### What to work on
Your answer must be every line of the data that contains "sakhtar".
————————
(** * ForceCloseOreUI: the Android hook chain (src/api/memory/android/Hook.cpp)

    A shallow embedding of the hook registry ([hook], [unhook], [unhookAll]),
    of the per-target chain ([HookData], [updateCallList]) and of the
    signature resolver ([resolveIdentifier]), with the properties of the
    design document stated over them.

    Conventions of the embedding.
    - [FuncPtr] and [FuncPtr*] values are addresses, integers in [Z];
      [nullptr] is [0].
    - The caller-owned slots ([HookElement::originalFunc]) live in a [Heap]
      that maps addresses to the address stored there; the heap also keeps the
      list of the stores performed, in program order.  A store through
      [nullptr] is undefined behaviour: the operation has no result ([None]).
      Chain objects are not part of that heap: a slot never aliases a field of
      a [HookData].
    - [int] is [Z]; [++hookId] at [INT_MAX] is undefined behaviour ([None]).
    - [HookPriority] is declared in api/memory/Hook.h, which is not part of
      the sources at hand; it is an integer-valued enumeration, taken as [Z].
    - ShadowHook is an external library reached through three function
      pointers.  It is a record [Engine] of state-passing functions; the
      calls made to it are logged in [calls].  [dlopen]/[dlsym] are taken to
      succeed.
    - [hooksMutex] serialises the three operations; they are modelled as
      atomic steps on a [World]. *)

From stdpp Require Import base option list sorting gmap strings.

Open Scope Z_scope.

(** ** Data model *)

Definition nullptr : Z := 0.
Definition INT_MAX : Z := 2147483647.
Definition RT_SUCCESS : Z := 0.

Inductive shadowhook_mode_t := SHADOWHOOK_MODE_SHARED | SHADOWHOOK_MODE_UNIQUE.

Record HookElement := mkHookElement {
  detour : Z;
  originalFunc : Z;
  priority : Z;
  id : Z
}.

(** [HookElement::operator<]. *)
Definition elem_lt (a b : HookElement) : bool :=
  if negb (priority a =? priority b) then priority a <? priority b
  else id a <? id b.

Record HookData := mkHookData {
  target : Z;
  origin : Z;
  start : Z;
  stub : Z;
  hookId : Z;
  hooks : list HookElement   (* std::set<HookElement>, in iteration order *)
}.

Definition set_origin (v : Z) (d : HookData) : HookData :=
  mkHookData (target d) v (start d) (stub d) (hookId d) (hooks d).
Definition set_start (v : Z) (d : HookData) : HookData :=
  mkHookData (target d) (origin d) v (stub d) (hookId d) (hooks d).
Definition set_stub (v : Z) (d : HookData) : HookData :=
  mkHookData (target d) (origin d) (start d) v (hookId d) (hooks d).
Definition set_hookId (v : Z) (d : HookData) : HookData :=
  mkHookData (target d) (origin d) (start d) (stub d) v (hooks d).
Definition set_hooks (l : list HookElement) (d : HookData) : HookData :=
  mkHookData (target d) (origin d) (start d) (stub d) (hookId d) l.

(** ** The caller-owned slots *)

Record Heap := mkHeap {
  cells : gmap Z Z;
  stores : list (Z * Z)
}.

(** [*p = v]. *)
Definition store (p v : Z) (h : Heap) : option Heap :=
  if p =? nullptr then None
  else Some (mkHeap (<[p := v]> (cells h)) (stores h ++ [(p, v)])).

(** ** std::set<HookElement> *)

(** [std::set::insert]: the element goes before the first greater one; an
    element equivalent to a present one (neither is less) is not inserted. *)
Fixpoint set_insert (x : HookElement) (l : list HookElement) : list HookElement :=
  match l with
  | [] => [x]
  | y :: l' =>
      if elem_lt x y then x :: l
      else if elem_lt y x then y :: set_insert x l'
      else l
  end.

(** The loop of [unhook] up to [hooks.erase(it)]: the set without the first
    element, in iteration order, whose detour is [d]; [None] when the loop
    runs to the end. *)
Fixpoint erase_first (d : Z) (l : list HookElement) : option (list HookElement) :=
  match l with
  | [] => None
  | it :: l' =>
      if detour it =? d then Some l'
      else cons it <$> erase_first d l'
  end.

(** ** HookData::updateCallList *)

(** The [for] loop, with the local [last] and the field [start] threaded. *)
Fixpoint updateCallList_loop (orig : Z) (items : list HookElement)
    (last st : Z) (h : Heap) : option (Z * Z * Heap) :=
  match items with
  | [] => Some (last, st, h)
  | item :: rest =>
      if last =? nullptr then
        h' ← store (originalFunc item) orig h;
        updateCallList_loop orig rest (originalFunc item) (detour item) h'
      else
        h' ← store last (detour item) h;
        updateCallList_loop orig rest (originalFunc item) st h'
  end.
————————
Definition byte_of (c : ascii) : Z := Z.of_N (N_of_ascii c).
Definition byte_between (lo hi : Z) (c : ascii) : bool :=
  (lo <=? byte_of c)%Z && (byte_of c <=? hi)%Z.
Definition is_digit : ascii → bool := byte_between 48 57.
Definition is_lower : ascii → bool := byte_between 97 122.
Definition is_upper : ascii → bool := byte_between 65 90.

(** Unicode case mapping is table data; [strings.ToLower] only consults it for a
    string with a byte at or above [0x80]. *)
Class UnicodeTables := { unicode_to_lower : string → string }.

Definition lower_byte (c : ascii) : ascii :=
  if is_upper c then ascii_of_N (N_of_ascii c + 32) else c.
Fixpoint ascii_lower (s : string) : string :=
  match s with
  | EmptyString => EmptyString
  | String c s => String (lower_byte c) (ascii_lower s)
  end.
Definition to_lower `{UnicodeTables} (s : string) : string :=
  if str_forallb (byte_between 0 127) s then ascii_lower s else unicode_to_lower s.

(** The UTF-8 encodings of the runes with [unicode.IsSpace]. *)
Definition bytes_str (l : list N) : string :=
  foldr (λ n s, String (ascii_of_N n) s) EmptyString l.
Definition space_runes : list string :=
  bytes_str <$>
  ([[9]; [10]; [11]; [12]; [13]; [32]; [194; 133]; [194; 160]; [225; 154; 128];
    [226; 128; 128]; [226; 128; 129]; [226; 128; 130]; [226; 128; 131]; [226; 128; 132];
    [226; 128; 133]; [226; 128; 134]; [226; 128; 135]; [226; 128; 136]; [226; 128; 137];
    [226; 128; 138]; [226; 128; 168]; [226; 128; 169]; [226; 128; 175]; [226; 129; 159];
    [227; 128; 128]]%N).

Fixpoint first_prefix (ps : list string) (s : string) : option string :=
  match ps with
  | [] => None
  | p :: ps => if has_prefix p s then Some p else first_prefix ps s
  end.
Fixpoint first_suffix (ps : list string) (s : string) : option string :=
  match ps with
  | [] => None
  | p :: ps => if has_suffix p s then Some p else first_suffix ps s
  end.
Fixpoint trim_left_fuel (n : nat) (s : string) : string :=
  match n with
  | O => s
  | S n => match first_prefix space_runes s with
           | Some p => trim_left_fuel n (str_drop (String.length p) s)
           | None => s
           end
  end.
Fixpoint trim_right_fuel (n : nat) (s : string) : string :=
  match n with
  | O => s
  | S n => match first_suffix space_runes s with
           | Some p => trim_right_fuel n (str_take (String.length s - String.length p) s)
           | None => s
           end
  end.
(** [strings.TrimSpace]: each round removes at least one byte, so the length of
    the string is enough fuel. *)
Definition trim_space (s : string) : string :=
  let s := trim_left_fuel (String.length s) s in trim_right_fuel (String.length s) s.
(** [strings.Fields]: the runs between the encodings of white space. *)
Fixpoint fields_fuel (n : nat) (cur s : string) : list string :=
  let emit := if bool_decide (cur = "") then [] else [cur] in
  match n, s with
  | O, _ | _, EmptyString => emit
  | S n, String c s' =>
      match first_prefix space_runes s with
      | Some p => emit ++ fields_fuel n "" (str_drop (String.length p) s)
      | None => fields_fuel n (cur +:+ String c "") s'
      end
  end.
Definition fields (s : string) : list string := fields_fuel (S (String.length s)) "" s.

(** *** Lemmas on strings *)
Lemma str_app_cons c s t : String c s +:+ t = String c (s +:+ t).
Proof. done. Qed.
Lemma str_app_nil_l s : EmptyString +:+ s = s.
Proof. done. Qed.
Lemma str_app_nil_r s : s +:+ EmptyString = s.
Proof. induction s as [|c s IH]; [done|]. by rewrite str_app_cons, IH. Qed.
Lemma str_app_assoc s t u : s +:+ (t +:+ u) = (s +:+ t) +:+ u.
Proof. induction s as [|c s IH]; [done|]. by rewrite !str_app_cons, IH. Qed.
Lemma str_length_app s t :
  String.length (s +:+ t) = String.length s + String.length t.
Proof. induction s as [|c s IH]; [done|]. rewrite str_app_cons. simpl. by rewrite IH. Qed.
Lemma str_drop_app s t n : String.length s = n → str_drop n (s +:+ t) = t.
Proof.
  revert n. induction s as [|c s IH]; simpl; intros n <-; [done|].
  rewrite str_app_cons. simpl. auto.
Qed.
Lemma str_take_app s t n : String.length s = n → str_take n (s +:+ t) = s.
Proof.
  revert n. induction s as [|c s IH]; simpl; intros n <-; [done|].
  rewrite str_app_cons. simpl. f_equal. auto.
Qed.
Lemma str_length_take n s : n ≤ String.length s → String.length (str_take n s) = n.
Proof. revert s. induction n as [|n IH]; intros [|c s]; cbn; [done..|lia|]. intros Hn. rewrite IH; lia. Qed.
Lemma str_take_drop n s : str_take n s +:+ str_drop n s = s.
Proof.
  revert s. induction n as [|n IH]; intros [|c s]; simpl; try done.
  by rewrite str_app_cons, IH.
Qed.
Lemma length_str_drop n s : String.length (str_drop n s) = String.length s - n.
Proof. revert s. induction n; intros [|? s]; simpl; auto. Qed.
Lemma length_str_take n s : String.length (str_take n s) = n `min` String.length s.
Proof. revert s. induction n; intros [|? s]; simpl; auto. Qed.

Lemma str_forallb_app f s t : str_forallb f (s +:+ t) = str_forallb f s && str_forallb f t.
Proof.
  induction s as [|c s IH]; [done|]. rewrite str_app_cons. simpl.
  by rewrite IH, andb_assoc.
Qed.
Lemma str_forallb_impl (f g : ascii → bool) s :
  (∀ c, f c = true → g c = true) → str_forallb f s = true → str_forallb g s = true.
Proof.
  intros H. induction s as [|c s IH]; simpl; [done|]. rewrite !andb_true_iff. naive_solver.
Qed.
————————
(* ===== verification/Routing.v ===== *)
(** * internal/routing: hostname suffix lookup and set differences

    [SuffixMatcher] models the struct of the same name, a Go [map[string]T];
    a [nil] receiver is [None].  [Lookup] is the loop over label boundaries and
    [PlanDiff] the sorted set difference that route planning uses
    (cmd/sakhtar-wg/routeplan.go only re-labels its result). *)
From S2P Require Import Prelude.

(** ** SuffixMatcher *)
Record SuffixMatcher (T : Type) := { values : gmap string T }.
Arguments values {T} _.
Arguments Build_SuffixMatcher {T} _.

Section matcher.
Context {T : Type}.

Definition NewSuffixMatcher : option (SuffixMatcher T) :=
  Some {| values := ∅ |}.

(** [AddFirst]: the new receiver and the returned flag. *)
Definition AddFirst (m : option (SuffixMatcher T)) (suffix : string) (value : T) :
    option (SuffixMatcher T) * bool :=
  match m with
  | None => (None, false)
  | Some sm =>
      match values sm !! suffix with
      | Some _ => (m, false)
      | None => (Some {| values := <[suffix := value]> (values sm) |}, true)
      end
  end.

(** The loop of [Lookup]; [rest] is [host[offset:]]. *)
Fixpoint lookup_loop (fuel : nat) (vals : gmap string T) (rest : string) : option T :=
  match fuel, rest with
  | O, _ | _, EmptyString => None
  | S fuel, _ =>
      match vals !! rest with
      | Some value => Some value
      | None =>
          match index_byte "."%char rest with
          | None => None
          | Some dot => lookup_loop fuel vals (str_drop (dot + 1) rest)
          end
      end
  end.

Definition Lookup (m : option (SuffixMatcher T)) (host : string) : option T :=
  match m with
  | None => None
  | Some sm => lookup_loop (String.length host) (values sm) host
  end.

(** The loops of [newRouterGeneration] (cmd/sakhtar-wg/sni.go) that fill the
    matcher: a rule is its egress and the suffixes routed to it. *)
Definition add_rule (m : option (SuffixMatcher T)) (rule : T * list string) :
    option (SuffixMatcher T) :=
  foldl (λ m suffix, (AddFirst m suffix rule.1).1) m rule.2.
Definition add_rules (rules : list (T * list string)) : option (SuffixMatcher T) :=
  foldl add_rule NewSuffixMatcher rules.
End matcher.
————————
### Response below
    (cmd/sakhtar-wg/routeplan.go only re-labels its result). *)
(** The loops of [newRouterGeneration] (cmd/sakhtar-wg/sni.go) that fill the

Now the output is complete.